◆ **Work order**
Working through the entries below, find how many lines include "members", then write only that number.

◆ **Entries supplied**
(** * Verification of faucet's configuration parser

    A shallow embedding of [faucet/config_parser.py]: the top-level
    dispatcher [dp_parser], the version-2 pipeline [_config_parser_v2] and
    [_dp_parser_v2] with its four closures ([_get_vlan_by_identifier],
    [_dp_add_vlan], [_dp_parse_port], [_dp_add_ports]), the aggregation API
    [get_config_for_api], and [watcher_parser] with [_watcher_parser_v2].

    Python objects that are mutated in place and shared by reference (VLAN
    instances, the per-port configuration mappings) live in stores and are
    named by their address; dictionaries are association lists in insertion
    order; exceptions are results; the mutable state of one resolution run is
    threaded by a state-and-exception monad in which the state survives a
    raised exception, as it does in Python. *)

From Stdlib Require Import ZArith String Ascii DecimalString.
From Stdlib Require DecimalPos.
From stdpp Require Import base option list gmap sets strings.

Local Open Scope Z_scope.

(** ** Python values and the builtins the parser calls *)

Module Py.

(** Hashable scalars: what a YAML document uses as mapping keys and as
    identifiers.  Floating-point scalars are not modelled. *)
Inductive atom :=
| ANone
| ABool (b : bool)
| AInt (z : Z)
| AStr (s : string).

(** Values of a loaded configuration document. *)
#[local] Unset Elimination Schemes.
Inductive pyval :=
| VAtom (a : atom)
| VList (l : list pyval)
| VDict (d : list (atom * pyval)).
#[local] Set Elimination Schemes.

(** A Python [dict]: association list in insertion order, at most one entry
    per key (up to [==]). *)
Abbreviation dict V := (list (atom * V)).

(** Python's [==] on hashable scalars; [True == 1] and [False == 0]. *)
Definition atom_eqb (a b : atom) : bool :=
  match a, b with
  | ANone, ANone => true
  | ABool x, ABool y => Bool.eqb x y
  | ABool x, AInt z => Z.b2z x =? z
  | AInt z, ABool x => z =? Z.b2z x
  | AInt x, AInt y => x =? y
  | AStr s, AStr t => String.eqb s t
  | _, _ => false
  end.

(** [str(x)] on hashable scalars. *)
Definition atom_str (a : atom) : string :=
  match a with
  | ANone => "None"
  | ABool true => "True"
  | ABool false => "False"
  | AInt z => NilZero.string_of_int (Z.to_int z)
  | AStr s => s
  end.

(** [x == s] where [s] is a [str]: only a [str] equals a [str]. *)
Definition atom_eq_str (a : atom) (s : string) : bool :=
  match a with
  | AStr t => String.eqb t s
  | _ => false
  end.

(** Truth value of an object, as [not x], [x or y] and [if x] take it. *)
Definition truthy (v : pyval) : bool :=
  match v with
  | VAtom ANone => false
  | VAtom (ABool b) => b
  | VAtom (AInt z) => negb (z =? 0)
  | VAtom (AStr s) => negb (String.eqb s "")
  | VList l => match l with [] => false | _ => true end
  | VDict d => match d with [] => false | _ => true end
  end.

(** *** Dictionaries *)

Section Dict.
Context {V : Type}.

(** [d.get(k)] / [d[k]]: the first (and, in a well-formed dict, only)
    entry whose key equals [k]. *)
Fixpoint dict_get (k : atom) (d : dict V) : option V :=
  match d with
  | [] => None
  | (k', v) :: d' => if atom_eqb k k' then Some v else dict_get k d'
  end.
---
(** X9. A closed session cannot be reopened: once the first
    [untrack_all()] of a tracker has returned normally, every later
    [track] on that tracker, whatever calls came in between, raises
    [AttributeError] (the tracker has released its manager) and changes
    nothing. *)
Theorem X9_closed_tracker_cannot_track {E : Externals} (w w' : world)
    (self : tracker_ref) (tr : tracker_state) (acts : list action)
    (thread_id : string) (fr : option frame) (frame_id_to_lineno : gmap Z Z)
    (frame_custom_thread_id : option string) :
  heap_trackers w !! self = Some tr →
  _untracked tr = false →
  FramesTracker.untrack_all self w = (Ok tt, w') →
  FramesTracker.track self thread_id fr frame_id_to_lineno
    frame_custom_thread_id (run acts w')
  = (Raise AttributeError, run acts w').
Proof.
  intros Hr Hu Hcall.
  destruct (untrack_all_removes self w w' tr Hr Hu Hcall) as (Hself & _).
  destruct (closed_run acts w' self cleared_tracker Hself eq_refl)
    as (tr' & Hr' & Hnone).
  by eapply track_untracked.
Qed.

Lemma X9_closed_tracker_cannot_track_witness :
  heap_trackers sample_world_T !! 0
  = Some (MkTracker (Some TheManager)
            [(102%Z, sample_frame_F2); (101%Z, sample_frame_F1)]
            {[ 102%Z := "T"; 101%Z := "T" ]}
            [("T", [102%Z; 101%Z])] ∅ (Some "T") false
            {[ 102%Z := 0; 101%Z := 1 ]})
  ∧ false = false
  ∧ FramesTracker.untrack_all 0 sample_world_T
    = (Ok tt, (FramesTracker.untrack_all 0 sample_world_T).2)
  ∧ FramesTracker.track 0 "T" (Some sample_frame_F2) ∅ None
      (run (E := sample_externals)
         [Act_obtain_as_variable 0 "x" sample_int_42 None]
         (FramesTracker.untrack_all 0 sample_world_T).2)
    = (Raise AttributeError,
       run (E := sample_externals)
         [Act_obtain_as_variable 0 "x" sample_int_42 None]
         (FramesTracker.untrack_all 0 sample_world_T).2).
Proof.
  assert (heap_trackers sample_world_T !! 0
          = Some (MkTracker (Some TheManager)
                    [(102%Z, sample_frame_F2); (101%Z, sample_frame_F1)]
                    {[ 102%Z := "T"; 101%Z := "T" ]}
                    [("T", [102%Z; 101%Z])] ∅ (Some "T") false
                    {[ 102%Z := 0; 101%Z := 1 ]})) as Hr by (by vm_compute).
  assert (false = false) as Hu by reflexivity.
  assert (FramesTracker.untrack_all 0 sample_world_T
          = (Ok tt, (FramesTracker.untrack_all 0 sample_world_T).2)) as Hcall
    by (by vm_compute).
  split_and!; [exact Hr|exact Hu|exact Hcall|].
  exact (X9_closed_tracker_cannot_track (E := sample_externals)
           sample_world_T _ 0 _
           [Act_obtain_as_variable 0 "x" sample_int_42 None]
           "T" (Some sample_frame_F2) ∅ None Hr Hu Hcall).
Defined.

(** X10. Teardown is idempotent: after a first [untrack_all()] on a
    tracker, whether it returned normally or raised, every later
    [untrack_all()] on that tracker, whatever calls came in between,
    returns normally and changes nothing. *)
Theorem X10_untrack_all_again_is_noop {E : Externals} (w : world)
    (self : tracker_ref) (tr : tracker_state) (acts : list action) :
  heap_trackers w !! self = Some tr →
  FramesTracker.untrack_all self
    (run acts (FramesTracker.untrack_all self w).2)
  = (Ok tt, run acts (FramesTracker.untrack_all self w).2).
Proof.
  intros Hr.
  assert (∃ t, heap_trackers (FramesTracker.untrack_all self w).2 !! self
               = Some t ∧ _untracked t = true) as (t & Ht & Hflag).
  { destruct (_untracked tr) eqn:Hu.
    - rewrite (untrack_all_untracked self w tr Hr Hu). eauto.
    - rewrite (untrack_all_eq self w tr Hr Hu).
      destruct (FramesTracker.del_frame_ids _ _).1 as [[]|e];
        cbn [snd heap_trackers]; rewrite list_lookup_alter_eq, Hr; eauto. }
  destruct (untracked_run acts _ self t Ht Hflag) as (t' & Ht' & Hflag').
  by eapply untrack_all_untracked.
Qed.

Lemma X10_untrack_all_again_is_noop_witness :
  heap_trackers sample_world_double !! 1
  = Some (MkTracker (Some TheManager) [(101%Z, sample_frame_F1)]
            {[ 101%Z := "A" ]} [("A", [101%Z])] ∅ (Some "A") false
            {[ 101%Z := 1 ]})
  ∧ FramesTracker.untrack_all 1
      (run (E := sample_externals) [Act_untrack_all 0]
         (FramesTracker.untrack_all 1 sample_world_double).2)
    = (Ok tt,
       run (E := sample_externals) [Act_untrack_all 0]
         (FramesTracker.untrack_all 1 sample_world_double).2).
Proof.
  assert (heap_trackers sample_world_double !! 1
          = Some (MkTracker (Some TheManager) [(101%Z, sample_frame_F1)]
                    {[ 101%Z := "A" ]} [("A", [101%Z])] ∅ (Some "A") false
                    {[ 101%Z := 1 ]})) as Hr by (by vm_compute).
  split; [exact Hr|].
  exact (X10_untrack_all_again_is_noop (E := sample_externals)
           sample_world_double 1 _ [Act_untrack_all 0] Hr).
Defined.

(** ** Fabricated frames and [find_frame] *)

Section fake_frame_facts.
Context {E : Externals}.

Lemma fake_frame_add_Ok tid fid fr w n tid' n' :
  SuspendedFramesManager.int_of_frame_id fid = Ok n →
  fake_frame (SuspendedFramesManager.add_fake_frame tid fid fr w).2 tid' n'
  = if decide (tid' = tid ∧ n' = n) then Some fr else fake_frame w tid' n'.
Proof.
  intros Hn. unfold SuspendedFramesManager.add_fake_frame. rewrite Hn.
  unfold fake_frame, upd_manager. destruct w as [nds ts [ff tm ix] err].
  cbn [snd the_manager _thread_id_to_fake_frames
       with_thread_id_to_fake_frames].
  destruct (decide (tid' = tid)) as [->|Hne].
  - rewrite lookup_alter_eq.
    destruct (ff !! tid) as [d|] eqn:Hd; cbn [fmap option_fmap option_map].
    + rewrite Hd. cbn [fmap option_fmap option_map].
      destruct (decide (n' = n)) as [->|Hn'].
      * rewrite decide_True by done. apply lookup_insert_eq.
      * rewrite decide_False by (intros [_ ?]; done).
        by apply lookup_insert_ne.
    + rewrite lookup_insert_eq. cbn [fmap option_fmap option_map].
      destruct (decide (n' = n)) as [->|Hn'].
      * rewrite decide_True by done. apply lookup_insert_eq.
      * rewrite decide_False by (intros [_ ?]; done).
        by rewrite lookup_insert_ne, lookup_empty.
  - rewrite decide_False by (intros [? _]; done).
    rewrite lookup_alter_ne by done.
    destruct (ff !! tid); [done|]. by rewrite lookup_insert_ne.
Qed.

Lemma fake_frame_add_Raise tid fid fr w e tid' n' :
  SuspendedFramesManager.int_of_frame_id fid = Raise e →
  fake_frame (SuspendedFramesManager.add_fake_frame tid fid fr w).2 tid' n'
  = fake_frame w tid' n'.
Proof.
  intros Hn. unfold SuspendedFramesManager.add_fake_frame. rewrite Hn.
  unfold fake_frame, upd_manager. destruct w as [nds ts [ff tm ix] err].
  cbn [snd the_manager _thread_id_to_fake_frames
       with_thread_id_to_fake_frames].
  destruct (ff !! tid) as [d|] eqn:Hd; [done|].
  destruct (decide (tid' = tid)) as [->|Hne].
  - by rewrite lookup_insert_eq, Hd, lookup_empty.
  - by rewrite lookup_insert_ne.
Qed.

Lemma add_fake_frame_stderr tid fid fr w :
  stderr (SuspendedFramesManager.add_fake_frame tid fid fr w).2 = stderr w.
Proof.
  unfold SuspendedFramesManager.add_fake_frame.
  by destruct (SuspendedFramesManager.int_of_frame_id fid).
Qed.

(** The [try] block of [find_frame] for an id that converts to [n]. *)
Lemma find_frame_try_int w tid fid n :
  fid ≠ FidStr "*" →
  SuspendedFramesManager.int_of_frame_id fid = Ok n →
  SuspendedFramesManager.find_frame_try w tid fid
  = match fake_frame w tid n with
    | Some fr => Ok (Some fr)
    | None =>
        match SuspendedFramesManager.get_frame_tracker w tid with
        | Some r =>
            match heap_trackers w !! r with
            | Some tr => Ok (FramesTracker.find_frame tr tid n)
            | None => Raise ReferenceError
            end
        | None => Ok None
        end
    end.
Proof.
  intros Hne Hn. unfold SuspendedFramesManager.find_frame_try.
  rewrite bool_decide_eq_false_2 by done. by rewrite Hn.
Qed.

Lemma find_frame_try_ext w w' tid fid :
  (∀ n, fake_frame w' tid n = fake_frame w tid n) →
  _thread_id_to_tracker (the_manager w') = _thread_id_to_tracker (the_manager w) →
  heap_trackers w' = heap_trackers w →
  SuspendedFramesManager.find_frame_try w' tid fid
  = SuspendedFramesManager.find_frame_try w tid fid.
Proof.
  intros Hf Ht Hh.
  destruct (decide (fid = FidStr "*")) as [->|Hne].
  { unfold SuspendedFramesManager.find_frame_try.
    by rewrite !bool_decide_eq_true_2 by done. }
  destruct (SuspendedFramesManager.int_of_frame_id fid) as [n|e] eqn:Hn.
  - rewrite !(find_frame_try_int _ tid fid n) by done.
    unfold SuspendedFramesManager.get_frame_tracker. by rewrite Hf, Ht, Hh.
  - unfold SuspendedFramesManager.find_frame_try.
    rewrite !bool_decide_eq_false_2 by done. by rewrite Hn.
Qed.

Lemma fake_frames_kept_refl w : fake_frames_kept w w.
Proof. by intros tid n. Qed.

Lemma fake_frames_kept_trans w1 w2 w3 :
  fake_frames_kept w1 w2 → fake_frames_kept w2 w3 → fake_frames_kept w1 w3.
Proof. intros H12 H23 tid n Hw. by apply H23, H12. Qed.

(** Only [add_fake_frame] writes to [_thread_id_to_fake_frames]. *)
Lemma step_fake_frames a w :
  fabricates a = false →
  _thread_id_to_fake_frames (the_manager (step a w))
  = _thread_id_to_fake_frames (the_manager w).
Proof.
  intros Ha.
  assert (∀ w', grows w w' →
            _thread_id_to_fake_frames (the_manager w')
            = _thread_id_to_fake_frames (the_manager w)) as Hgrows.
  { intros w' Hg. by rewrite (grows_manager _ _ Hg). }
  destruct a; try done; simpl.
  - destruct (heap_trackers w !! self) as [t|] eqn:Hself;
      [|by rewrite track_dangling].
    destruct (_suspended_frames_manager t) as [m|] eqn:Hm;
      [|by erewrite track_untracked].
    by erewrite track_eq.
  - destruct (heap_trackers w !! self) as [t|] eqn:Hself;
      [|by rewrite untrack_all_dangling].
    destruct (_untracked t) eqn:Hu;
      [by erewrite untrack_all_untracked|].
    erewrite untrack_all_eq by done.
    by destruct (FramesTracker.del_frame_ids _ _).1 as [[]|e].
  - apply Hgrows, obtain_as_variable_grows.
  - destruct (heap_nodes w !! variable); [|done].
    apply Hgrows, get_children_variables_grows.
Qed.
---
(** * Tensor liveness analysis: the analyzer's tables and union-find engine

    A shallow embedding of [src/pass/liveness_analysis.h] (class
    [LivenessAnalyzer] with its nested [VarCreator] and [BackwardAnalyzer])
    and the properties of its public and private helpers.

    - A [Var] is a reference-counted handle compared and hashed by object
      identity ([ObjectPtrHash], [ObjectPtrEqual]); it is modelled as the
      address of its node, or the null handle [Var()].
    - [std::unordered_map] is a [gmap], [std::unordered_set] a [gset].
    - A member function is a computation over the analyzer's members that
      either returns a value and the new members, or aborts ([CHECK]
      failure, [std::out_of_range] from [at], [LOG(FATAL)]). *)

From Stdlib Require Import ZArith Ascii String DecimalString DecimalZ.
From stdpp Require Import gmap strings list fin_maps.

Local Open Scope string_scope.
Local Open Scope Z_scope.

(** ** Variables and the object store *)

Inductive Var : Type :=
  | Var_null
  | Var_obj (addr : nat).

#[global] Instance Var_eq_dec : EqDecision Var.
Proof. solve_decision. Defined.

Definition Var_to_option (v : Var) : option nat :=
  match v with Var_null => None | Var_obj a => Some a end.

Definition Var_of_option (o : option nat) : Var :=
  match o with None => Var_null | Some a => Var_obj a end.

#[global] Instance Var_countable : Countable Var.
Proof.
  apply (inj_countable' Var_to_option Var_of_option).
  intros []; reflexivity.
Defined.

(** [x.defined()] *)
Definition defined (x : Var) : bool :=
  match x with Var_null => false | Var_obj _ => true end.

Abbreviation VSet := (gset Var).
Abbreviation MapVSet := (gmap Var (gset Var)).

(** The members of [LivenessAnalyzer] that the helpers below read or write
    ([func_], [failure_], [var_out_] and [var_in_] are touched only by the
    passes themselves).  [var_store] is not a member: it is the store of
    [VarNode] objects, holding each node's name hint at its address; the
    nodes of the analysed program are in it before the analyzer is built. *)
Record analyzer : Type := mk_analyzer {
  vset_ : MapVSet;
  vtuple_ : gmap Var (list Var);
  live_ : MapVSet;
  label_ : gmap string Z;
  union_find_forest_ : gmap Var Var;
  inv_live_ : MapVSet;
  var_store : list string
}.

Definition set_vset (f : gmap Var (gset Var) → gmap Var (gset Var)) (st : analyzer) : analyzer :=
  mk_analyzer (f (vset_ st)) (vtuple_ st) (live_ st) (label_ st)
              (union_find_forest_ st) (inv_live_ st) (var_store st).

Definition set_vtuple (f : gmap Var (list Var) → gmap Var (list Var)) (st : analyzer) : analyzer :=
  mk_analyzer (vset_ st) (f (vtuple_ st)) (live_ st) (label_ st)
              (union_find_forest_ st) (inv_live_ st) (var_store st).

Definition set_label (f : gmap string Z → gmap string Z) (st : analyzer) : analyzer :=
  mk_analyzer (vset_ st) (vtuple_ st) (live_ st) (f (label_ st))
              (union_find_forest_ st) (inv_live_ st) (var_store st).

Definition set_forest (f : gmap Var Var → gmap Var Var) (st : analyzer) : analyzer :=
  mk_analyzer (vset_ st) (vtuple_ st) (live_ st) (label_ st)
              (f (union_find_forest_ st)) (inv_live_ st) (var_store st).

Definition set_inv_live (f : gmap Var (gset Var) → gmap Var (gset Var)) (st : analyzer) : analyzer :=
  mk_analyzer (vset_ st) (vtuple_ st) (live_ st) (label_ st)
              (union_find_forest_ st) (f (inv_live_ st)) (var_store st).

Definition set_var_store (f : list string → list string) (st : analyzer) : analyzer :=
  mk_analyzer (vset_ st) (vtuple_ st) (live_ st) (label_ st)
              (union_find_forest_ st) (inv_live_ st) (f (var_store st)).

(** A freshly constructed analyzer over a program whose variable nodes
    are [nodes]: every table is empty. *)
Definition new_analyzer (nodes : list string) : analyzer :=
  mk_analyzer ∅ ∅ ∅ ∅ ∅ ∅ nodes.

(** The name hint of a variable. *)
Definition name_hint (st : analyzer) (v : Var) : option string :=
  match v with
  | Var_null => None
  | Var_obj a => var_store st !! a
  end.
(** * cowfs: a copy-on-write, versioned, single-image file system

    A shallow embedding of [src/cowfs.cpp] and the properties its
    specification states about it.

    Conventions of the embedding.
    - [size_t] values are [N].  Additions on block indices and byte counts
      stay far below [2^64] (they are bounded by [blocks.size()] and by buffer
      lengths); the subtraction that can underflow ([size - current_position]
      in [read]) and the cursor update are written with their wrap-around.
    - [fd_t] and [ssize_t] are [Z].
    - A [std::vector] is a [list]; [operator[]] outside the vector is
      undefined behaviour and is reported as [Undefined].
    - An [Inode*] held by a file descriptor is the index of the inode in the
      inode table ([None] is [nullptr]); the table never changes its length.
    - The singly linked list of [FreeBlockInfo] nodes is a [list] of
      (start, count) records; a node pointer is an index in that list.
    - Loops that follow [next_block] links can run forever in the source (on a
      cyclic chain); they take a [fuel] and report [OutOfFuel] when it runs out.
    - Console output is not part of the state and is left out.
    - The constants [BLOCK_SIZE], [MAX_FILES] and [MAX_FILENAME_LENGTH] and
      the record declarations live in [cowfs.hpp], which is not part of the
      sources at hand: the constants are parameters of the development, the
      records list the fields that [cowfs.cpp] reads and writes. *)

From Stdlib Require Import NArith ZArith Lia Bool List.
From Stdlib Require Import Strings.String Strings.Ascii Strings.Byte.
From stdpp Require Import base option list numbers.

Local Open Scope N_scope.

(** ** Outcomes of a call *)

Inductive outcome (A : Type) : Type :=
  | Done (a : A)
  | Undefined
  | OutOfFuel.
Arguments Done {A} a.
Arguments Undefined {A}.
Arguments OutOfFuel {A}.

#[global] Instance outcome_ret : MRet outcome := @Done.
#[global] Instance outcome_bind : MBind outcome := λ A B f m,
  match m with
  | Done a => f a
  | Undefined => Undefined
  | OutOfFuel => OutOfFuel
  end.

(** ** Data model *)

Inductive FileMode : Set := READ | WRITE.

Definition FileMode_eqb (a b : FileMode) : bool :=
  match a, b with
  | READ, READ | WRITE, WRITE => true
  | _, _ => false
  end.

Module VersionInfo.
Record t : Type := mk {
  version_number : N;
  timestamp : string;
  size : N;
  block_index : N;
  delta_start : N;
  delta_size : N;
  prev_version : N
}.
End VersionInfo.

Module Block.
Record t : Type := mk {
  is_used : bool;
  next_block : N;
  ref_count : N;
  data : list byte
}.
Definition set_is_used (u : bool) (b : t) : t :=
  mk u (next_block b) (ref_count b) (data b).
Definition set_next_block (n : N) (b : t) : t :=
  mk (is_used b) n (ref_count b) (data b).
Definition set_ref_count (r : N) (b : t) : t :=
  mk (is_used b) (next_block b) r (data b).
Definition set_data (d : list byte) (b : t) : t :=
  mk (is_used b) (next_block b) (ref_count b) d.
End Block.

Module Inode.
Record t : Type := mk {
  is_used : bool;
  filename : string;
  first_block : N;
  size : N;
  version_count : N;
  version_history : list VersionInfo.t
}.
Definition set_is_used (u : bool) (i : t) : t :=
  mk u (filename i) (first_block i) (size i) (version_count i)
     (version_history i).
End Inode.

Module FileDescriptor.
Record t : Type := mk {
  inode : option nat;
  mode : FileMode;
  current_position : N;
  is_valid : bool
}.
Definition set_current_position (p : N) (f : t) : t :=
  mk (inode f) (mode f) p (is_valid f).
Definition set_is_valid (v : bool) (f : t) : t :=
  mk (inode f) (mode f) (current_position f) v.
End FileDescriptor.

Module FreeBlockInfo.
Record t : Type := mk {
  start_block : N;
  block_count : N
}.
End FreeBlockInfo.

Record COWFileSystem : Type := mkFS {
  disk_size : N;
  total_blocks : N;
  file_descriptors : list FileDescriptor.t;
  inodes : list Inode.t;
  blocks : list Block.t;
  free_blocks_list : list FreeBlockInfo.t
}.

◆ **Exercise answer**
3